[Stored items]
(* ===== verification/Config.v ===== *)
(** The controller's host configuration (internal/config/config.go): its data
    and the resolution of a target's worker profile. *)

From S2P Require Import Prelude Float64 Model.

Definition LegacySchemaVersion : Z := 1.
Definition SupportedSchemaVersion : Z := 2.

Record Telemetry := mkTelemetry {
  tl_Endpoint : string;
  tl_Protocol : string;
  tl_Traces : bool;
  tl_Metrics : bool;
  tl_MetricExportInterval : duration;
  tl_MetricExportTimeout : duration;
}.

Record Host := mkHost {
  ho_ID : string;
  ho_RunnerNamePrefix : string;
}.

Record Controller := mkController {
  co_ReconcileInterval : duration;
  co_ShutdownPollInterval : duration;
  co_LocalProbeTimeout : duration;
  co_StartupTimeout : duration;
  co_DesktopProbeTimeout : duration;
  co_ElevatedProbeTimeout : duration;
}.

Record Retry := mkRetry {
  rt_Initial : duration;
  rt_Maximum : duration;
  rt_Multiplier : float64;
  rt_JitterRatio : float64;
  rt_MaxAttempts : Z;
}.

Inductive Scope :=
  | ScopeOrganization
  | ScopeRepository
  | ScopeOther (s : string).

#[export] Instance Scope_eq_dec : EqDecision Scope.
Proof. solve_decision. Defined.

(** A worker profile; [Memory] and [MemorySwap] are [ByteSize], a [uint64]. *)
Record WorkerProfile := mkWorkerProfile {
  wp_CPUs : float64;
  wp_Memory : Z;
  wp_MemorySwap : Z;
  wp_PIDs : Z;
}.

(** Field-level overrides of the global profile; an omitted field is [None]. *)
Record WorkerOverrides := mkWorkerOverrides {
  wo_CPUs : option float64;
  wo_Memory : option Z;
  wo_MemorySwap : option Z;
  wo_PIDs : option Z;
}.

Record Target := mkTarget {
  t_ID : string;
  t_URL : string;
  t_Scope : Scope;
  t_ClientID : string;
  t_InstallationID : Z;
  t_SecretID : string;
  t_RunnerGroup : string;
  t_ScaleSetName : string;
  t_Labels : list string;
  t_WarmIdle : Z;
  t_MaxCapacity : Z;
  t_Priority : Z;
  t_ResourcesWorker : option WorkerOverrides;
  t_SeccompProfile : string;
}.

Record GitHub := mkGitHub {
  gh_RequestTimeout : duration;
  gh_Retry : Retry;
  gh_Targets : list Target;
}.

Record Resources := mkResources {
  r_MaximumConcurrentWorkers : Z;
  r_Worker : WorkerProfile;
  r_WorkerMemoryBudget : Z;
  r_MinimumAvailableMemoryPct : float64;
  r_MemoryCapacityIncreaseMarginPct : float64;
  r_CPUBlockPercent : float64;
  r_CPUResumePercent : float64;
  r_CPUObservationWindow : duration;
  r_CPUHysteresisWindow : duration;
  r_InteractiveMaximumConcurrentWorkers : Z;
  r_InteractiveIdleThreshold : duration;
}.

Inductive PowerPolicy :=
  | PowerAlways
  | PowerACOnly
  | PowerPolicyOther (s : string).

#[export] Instance PowerPolicy_eq_dec : EqDecision PowerPolicy.
Proof. solve_decision. Defined.

Record Power := mkPower {
  pw_Policy : PowerPolicy;
  pw_StableACWindow : duration;
}.

Record Drain := mkDrain {
  dr_WarningAfter : duration;
  dr_IdleConfirmationWindow : duration;
}.

Record DockerDesktop := mkDockerDesktop {
  dd_StartTimeout : duration;
  dd_StopTimeout : duration;
}.

Record DockerLogs := mkDockerLogs {
  dl_Driver : string;
  dl_MaxSize : Z;
  dl_MaxFiles : Z;
}.

Record LogClass := mkLogClass {
  lc_MaxFileSize : Z;
  lc_Retention : duration;
  lc_TotalCap : Z;
}.

Record Logs := mkLogs {
  lg_Docker : DockerLogs;
  lg_Controller : LogClass;
  lg_Diagnostics : LogClass;
  lg_RawDiagnosticMaxInput : Z;
  lg_CleanupEvery : duration;
  lg_WorkerFinalizationTimeout : duration;
}.

Record Paths := mkPaths {
  pa_Secrets : string;
  pa_State : string;
  pa_Logs : string;
  pa_Diagnostics : string;
}.

Record Config := mkConfig {
  c_SchemaVersion : Z;
  c_Host : Host;
  c_Controller : Controller;
  c_CompatibilityManifest : string;
  c_GitHub : GitHub;
  c_Resources : Resources;
  c_Power : Power;
  c_Drain : Drain;
  c_DockerDesktop : DockerDesktop;
  c_WorkerImagePullTimeout : duration;
  c_Logs : Logs;
  c_Telemetry : Telemetry;
  c_Paths : Paths;
}.

Definition c_Targets (c : Config) : list Target := gh_Targets (c_GitHub c).

(** [Target.EffectiveWorker]: the target's profile after its overrides. *)
Definition EffectiveWorker (t : Target) (defaults : WorkerProfile) : WorkerProfile :=
  match t_ResourcesWorker t with
  | None => defaults
  | Some overrides => {|
      wp_CPUs := default (wp_CPUs defaults) (wo_CPUs overrides);
      wp_Memory := default (wp_Memory defaults) (wo_Memory overrides);
      wp_MemorySwap := default (wp_MemorySwap defaults) (wo_MemorySwap overrides);
      wp_PIDs := default (wp_PIDs defaults) (wo_PIDs overrides);
    |}
  end.

(** [Config.SeccompProfileForTarget]. *)
Definition SeccompProfileForTarget (c : Config) (id : string) : string :=
  match List.find (fun t => String.eqb (t_ID t) id) (c_Targets c) with
  | Some t => t_SeccompProfile t
  | None => ""
  end.

(** [Config.WorkerForTarget]: [None] is the Go pair [Worker{}, false]. *)
Definition WorkerForTarget (c : Config) (id : string) : option WorkerProfile :=
  match List.find (fun t => String.eqb (t_ID t) id) (c_Targets c) with
  | Some t => Some (EffectiveWorker t (r_Worker (c_Resources c)))
  | None => None
  end.

(** The memory one worker of the target is started with. *)
Definition target_memory (c : Config) (t : Target) : Z :=
  wp_Memory (EffectiveWorker t (r_Worker (c_Resources c))).

(** [ByteSize] values are [uint64]. *)
Definition WorkerProfile_wf (p : WorkerProfile) : Prop := is_u64 (wp_Memory p).

(** The typing facts of a configuration that the planner's arithmetic relies
    on: byte sizes are unsigned 64-bit values and counts are [int]s. *)
Record Config_typed (c : Config) : Prop := {
  ct_budget : is_u64 (r_WorkerMemoryBudget (c_Resources c));
  ct_worker : forall t, t ∈ c_Targets c -> is_u64 (target_memory c t);
  ct_default : is_u64 (wp_Memory (r_Worker (c_Resources c)));
}.

Lemma WorkerForTarget_configured c id t :
  t ∈ c_Targets c -> t_ID t = id -> NoDup (t_ID <$> c_Targets c) ->
  WorkerForTarget c id = Some (EffectiveWorker t (r_Worker (c_Resources c))).
Proof.
  unfold WorkerForTarget. induction (c_Targets c) as [|u l IH]; intros Hin Hid Hnd; [set_solver|].
  simpl in *. apply NoDup_cons in Hnd as [Hnotin Hnd].
  apply elem_of_cons in Hin as [->|Hin].
  - by rewrite (proj2 (String.eqb_eq _ _) Hid).
  - destruct (String.eqb (t_ID u) id) eqn:Hu; [|by apply IH].
    apply String.eqb_eq in Hu. exfalso. apply Hnotin. rewrite Hu, <- Hid.
    by apply list_elem_of_fmap_2.
Qed.

Lemma WorkerForTarget_unknown c id :
  id ∉ (t_ID <$> c_Targets c) -> WorkerForTarget c id = None.
Proof.
  unfold WorkerForTarget. intros Hnot.
  destruct (List.find _ _) as [t|] eqn:Hf; [|done].
  apply List.find_some in Hf as [Hin Heq]. apply String.eqb_eq in Heq. subst id.
  exfalso. apply Hnot. apply list_elem_of_fmap_2. by apply list_elem_of_In.
Qed.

PROBLEM DETAILS:
Look above for the line holding "dl_Driver : string;", then set down exactly that line and every line after it up to and including the line holding "Definition EffectiveWorker (t", with nothing else.

EXERCISE ANSWER:
  dl_Driver : string;
  dl_MaxSize : Z;
  dl_MaxFiles : Z;
}.

Record LogClass := mkLogClass {
  lc_MaxFileSize : Z;
  lc_Retention : duration;
  lc_TotalCap : Z;
}.

Record Logs := mkLogs {
  lg_Docker : DockerLogs;
  lg_Controller : LogClass;
  lg_Diagnostics : LogClass;
  lg_RawDiagnosticMaxInput : Z;
  lg_CleanupEvery : duration;
  lg_WorkerFinalizationTimeout : duration;
}.

Record Paths := mkPaths {
  pa_Secrets : string;
  pa_State : string;
  pa_Logs : string;
  pa_Diagnostics : string;
}.

Record Config := mkConfig {
  c_SchemaVersion : Z;
  c_Host : Host;
  c_Controller : Controller;
  c_CompatibilityManifest : string;
  c_GitHub : GitHub;
  c_Resources : Resources;
  c_Power : Power;
  c_Drain : Drain;
  c_DockerDesktop : DockerDesktop;
  c_WorkerImagePullTimeout : duration;
  c_Logs : Logs;
  c_Telemetry : Telemetry;
  c_Paths : Paths;
}.

Definition c_Targets (c : Config) : list Target := gh_Targets (c_GitHub c).

(** [Target.EffectiveWorker]: the target's profile after its overrides. *)
Definition EffectiveWorker (t : Target) (defaults : WorkerProfile) : WorkerProfile :=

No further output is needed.